Basilius had been walking aimlessly and didn’t stop until he found himself at the edge of a cliff. The very same one upon which sat vestiges of a temple dedicated to Dionysus and where, twenty-two years earlier, he had come with Loraine to watch the sunset. Even here, there wasn’t a breath of wind, although the area was fully exposed to the elements.

“You gave my colleagues wives and families,” said Levonian, insensitive to the savage beauty of the place and to the melancholy of the Ionic column fragments that centuries had transformed into a civilization’s tombstones. “Police novel after police novel,” he continued, “they showed me pictures of their children, who were growing up. They told me the things they said at two years of age, at four years of age, at ten. Why couldn’t I show the same kinds of photos, tell the same kinds of stories? Because an exceptional sleuth can only be a stoic, solitary individual, so no emotional investment will distract from his investigations and cause a break in the dramatic tension? In that case, why did you have Naomi, Gill, and Veronique enter my life? Was it to reveal new facets of my personality? Was it to show that at work I keep my distance and don’t allow myself to be taken over by emotions, but that in private life I can display as much sensitivity and tenderness as any other man? Did Gill and Veronique really have to pay for this literary device with their lives?

“When your four-year-old daughter was struck by a car, you spent two weeks by her side at the hospital, because your wife had to take care of your newborn. You may have forgotten this, as well, but just as you learned of the accident, you had me taking out a pack of cigarettes and a lighter. Do you know what it’s like for a smoker to wait two weeks to light up a cigarette? I would have given up a kidney for two puffs. But I understood, you were worried. And it was nothing but an accident. You, on the contrary, had my child and the woman who was carrying it die, and you didn’t even give me the time to weep for them, because nothing could be permitted to slow down my pursuit of the assassins.

“Even my friends . . . you made me savagely loyal in my friendships, and then you made sure to wreck everything by turning one after the other of these people against me . . .

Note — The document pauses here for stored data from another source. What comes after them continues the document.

(** * Shared-memory ring-buffer reader

    A shallow embedding of [frontend/native/src/shared_memory.cc]: the
    [SharedMemoryReader] class that maps a file written by the producer and
    hands out the most recently completed frame.

    Conventions of the embedding.
    - [uint32_t] and [size_t] values are integers of [Z]; every operation of
      the source that can wrap is followed by its reduction modulo [2^32] or
      [2^64] ([size_t] is taken to be 64 bits wide, as on the LP64 targets
      the module is built for).
    - The mapping [buf_] is the list of the bytes mapped at the time of the
      call, or [None] for [nullptr].  A load is bounds checked by the model
      and recorded in an access log, so that what the code reads is part of
      what a run returns.
    - Integer division by zero and a load outside the mapping are undefined
      behaviour in C++; the model stops the run there with the outcome [UB].
    - [ThrowAsJavaScriptException(); return env.Null();] is the outcome
      [Throw]: the caller sees the pending exception, not the returned null. *)

From Stdlib Require Import ZArith List String Bool Lia.
From Stdlib Require Import Strings.Byte.
Import ListNotations.
Local Open Scope Z_scope.

(** ** Machine integers *)

Module Machine.

Definition uint32_max : Z := 2 ^ 32.
Definition size_max : Z := 2 ^ 64.

(** Conversion to (and wrap-around in) [uint32_t]. *)
Definition uint32_t (z : Z) : Z := z mod uint32_max.

(** Conversion to (and wrap-around in) [size_t]. *)
Definition size_t (z : Z) : Z := z mod size_max.

(** [a % b] on unsigned operands; [None] is the division by zero. *)
Definition urem (a b : Z) : option Z :=
  if b =? 0 then None else Some (a mod b).

(** The byte order of the machine: [hdr->field] and [memcpy] into a
    [uint32_t] read four bytes in native order. *)
Inductive byte_order : Type := LittleEndian | BigEndian.

Definition byte_val (b : byte) : Z := Z.of_N (Byte.to_N b).

Definition decode_u32 (bo : byte_order) (b0 b1 b2 b3 : byte) : Z :=
  match bo with
  | LittleEndian =>
      byte_val b0 + 2 ^ 8 * byte_val b1 + 2 ^ 16 * byte_val b2 + 2 ^ 24 * byte_val b3
  | BigEndian =>
      byte_val b3 + 2 ^ 8 * byte_val b2 + 2 ^ 16 * byte_val b1 + 2 ^ 24 * byte_val b0
  end.

End Machine.
Import Machine.

(** ** The mapped region and the runs of a method *)

(** One load from the mapping: [len] bytes starting at byte [off]. *)
Inductive access : Type :=
| Load (off len : Z).

Inductive undefined_behaviour : Type :=
| DivisionByZero
| OutOfBounds (off len : Z).

(** [Napi::Error] and [Napi::TypeError], with their messages. *)
Inductive js_exception : Type :=
| JsError (msg : string)
| JsTypeError (msg : string).

Inductive outcome (A : Type) : Type :=
| Return (a : A)
| Throw (e : js_exception)
| UB (u : undefined_behaviour).
Arguments Return {A} a.
Arguments Throw {A} e.
Arguments UB {A} u.

(** A run: how it ended, and the loads it made, in order. *)
Definition run (A : Type) : Type := (outcome A * list access)%type.

Definition ret {A : Type} (a : A) : run A := (Return a, []).

Definition throw {A : Type} (e : js_exception) : run A := (Throw e, []).

Definition bind {A B : Type} (m : run A) (k : A -> run B) : run B :=
  match m with
  | (Return a, log) => let (o, log') := k a in (o, log ++ log')
  | (Throw e, log) => (Throw e, log)
  | (UB u, log) => (UB u, log)
  end.

Declare Scope run_scope.
Delimit Scope run_scope with run.
Notation "x <- m ;; k" := (bind m (fun x => k))
  (at level 61, m at next level, right associativity) : run_scope.
Local Open Scope run_scope.

(** The bytes [off .. off+len) of a region, when they are all inside it. *)
Definition bytes_at (buf : list byte) (off len : Z) : option (list byte) :=
  if (0 <=? off) && (0 <=? len) && (off + len <=? Z.of_nat (List.length buf))
  then Some (firstn (Z.to_nat len) (skipn (Z.to_nat off) buf))
  else None.

(** The [uint32_t] stored at [off], when its four bytes are inside the region. *)
Definition peek_u32 (bo : byte_order) (buf : list byte) (off : Z) : option Z :=
  match bytes_at buf off 4 with
  | Some [b0; b1; b2; b3] => Some (decode_u32 bo b0 b1 b2 b3)
  | _ => None
  end.

Definition load_u32 (bo : byte_order) (buf : list byte) (off : Z) : run Z :=
  match peek_u32 bo buf off with
  | Some v => (Return v, [Load off 4])
  | None => (UB (OutOfBounds off 4), [Load off 4])
  end.

Definition load_bytes (buf : list byte) (off len : Z) : run (list byte) :=
  match bytes_at buf off len with
  | Some data => (Return data, [Load off len])
  | None => (UB (OutOfBounds off len), [Load off len])
  end.

(** ** Values handed to JavaScript *)

#[local] Set Warnings "-register-all".

Inductive napi_value : Type :=
| Null
| Undefined
| Number (n : Z)
| JsString (s : string)
| Buffer (data : list byte)          (* [Napi::Buffer<uint8_t>::Copy]: owns its bytes *)
| Object (fields : list (string * napi_value)).

(** ** The reader *)

Definition HEADER_SIZE : Z := 64.

(** Byte offsets of the fields of [struct ShmHeader]. *)
Module ShmHeader.
Definition write_index : Z := 0.
Definition frame_count : Z := 4.
Definition slot_size : Z := 8.
Definition ring_size : Z := 12.
Definition width : Z := 16.
Definition height : Z := 20.
End ShmHeader.

Record SharedMemoryReader : Type := {
  path_ : string;
  fd_ : Z;
  buf_ : option (list byte);
  file_size_ : Z
}.

(** The member initialisers: [fd_ = -1], [buf_ = nullptr], [file_size_ = 0]. *)
Definition fresh : SharedMemoryReader :=
  {| path_ := ""; fd_ := -1; buf_ := None; file_size_ := 0 |}.

Definition set_path (this : SharedMemoryReader) (p : string) : SharedMemoryReader :=
  {| path_ := p; fd_ := fd_ this; buf_ := buf_ this; file_size_ := file_size_ this |}.

Definition set_fd (this : SharedMemoryReader) (fd : Z) : SharedMemoryReader :=
  {| path_ := path_ this; fd_ := fd; buf_ := buf_ this; file_size_ := file_size_ this |}.

Definition set_buf (this : SharedMemoryReader) (b : option (list byte)) : SharedMemoryReader :=
  {| path_ := path_ this; fd_ := fd_ this; buf_ := b; file_size_ := file_size_ this |}.

Definition set_file_size (this : SharedMemoryReader) (n : Z) : SharedMemoryReader :=
  {| path_ := path_ this; fd_ := fd_ this; buf_ := buf_ this; file_size_ := n |}.

(** *** The operating system, as the constructor and [DoClose] see it *)

Record os_env : Type := {
  (* [::open(path, O_RDONLY)]: a descriptor, or a negative number *)
  os_open : string -> Z;
  (* [fstat(fd, &st)]: [st.st_size] when it returns 0, [None] otherwise *)
  os_fstat : Z -> option Z;
  (* [mmap(nullptr, len, PROT_READ, MAP_SHARED, fd, 0)]: the bytes mapped,
     or [None] for [MAP_FAILED] *)
  os_mmap : Z -> Z -> option (list byte)
}.

Inductive syscall : Type :=
| sys_open (path : string) (fd : Z)
| sys_fstat (fd : Z)
| sys_mmap (len fd : Z) (ok : bool)
| sys_munmap (len : Z)
| sys_close (fd : Z).

(** [DoClose]: the state it leaves and the system calls it makes. *)
Definition DoClose (this : SharedMemoryReader) : SharedMemoryReader * list syscall :=
  let '(this, t1) :=
    match buf_ this with
    | Some _ => (set_buf this None, [sys_munmap (file_size_ this)])
    | None => (this, [])
    end in
  let '(this, t2) :=
    if 0 <=? fd_ this
    then (set_fd this (-1), [sys_close (fd_ this)])
    else (this, [])
    in
  (this, t1 ++ t2).

(** The constructor: the object it leaves, the exception it throws (if any)
    and the system calls it makes. *)
Definition construct (env : os_env) (info : list napi_value)
  : SharedMemoryReader * option js_exception * list syscall :=
  let this := fresh in
  match info with
  | JsString path :: _ =>
      let this := set_path this path in
      let this := set_fd this (os_open env (path_ this)) in
      let t_open := [sys_open (path_ this) (fd_ this)] in
      if fd_ this <? 0 then
        (this,
         Some (JsError (String.append "Failed to open shared memory file: " (path_ this))),
         t_open)
      else
        let st := os_fstat env (fd_ this) in
        let t_stat := t_open ++ [sys_fstat (fd_ this)] in
        match st with
        | Some st_size =>
            if st_size <? HEADER_SIZE then
              (set_fd this (-1),
               Some (JsError "Shared memory file too small or stat failed"),
               t_stat ++ [sys_close (fd_ this)])
            else
              let this := set_file_size this (size_t st_size) in
              match os_mmap env (file_size_ this) (fd_ this) with
              | Some mapped =>
                  (set_buf this (Some mapped), None,
                   t_stat ++ [sys_mmap (file_size_ this) (fd_ this) true])
              | None =>
                  (set_fd (set_buf this None) (-1),
                   Some (JsError "mmap failed for shared memory file"),
                   t_stat ++ [sys_mmap (file_size_ this) (fd_ this) false;
                              sys_close (fd_ this)])
              end
        | None =>
            (set_fd this (-1),
             Some (JsError "Shared memory file too small or stat failed"),
             t_stat ++ [sys_close (fd_ this)])
        end
  | _ => (this, Some (JsTypeError "Expected string path argument"), [])
  end.

(** *** The offset arithmetic of [ReadLatestFrame], in [size_t] *)

(** [HEADER_SIZE + (static_cast<size_t>(slot) * slot_size)] *)
Definition slot_offset (slot slot_size : Z) : Z :=
  size_t (HEADER_SIZE + size_t (size_t slot * slot_size)).

(** [offset + 4] *)
Definition prefix_end (offset : Z) : Z := size_t (offset + 4).

(** [offset + 4 + length] *)
Definition payload_end (offset length : Z) : Z :=
  size_t (size_t (offset + 4) + length).

Definition msg_closed : string := "SharedMemoryReader is closed".
Definition msg_bounds : string := "Slot offset exceeds file size".

Section Methods.

(** The byte order of the machine the reader runs on. *)
Variable native : byte_order.

Definition ReadLatestFrame (this : SharedMemoryReader) : run napi_value :=
  match buf_ this with
  | None => throw (JsError msg_closed)
  | Some buf =>
      write_idx <- load_u32 native buf ShmHeader.write_index ;;
      ring_size <- load_u32 native buf ShmHeader.ring_size ;;
      slot_size <- load_u32 native buf ShmHeader.slot_size ;;
      if write_idx =? 0 then ret Null
      else
        match urem (uint32_t (write_idx - 1)) ring_size with
        | None => (UB DivisionByZero, [])
        | Some slot =>
            let offset := slot_offset slot slot_size in
            if prefix_end offset >? file_size_ this then
              throw (JsError msg_bounds)
            else
              length <- load_u32 native buf offset ;;
              if (length =? 0) || (payload_end offset length >? file_size_ this)
              then ret Null
              else
                data <- load_bytes buf (offset + 4) length ;;
                ret (Buffer data)
        end
  end.

Definition GetWriteIndex (this : SharedMemoryReader) : run napi_value :=
  match buf_ this with
  | None => ret (Number (-1))
  | Some buf =>
      write_index <- load_u32 native buf ShmHeader.write_index ;;
      ret (Number write_index)
  end.

Definition GetMetadata (this : SharedMemoryReader) : run napi_value :=
  match buf_ this with
  | None => throw (JsError msg_closed)
  | Some buf =>
      write_index <- load_u32 native buf ShmHeader.write_index ;;
      frame_count <- load_u32 native buf ShmHeader.frame_count ;;
      slot_size <- load_u32 native buf ShmHeader.slot_size ;;
      ring_size <- load_u32 native buf ShmHeader.ring_size ;;
      width <- load_u32 native buf ShmHeader.width ;;
      height <- load_u32 native buf ShmHeader.height ;;
      ret (Object [("writeIndex", Number write_index);
                   ("frameCount", Number frame_count);
                   ("slotSize", Number slot_size);
                   ("ringSize", Number ring_size);
                   ("width", Number width);
                   ("height", Number height)]%string)
  end.

End Methods.

(** [Close]: [DoClose], then [undefined]. *)
Definition Close (this : SharedMemoryReader)
  : SharedMemoryReader * napi_value * list syscall :=
  let (this, t) := DoClose this in (this, Undefined, t).

(** ** Open handles *)

(** The state the constructor leaves when it succeeds, for as long as the
    handle is not closed: [buf_] points to [file_size_] mapped bytes, and
    there are at least [HEADER_SIZE] of them. *)
Definition opened (this : SharedMemoryReader) (buf : list byte) : Prop :=
  buf_ this = Some buf /\
  file_size_ this = Z.of_nat (List.length buf) /\
  HEADER_SIZE <= file_size_ this.

(** What the system must grant for a successful constructor to leave an
    [opened] handle: [st_size] is an [off_t], and [mmap] maps as many bytes
    as it was asked for. *)
Definition os_sound (env : os_env) : Prop :=
  (forall fd sz, os_fstat env fd = Some sz -> sz < 2 ^ 63) /\
  (forall len fd mapped,
      os_mmap env len fd = Some mapped -> Z.of_nat (List.length mapped) = len).

(** The loads of the three header fields [ReadLatestFrame] decodes. *)
Definition header_loads : list access :=
  [Load ShmHeader.write_index 4; Load ShmHeader.ring_size 4; Load ShmHeader.slot_size 4].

“Why all the deaths and betrayals, Leo, all this lost hope, all this grief? The women that I loved. The child I was expecting. The friends and colleagues I lost. They lived and died only as dramatic elements, to make your narrative more compelling, and to make you rich and famous? If only you cared at all about their names, and the families that grieve for them—who will still be grieving every time someone opens those pages.

“No one, however, will cry for me.

“Police novel after police novel, you sent me to knock on the doors of people who were peacefully going about their business, to relay the death of their child, their sister, or their husband to them. It’s dirty work that you never get used to. But I did it. I found the words to show compassion for their suffering. For complete strangers. As for me, your most faithful companion, you exploit my faithfulness for thirty years, and then you close the circle of my life with a coma, not even bothering to kill me off!

“Why? If it wasn’t to leave an opening—in case you didn’t succeed in writing your masterpiece after all—why not let your readers grieve my passing, at least? Were you worried that the announcement of my death would affect the sales of your sixteen police novels? If that’s the case, then you’re not only the biggest serial killer I know, you’re also the most hateful of hypocrites. And I can’t even denounce you or punch you in the face. I can’t do anything . . . besides curse you and haunt you. However, all-powerful as you may be, the only way you can stop me is by transforming me into your rooster. A rooster that will finally fly away from this hellhole you’ve thrown me into.”

“Let him say what he will,” Basilius told himself. “He’s hurt, and with good reason. Let him get it out of his system so that you can concentrate on the rooster’s crow. That’s the only thing that will shut him up. All I have to do is decide, once and for all, if that crow is one of joy or one of rage.”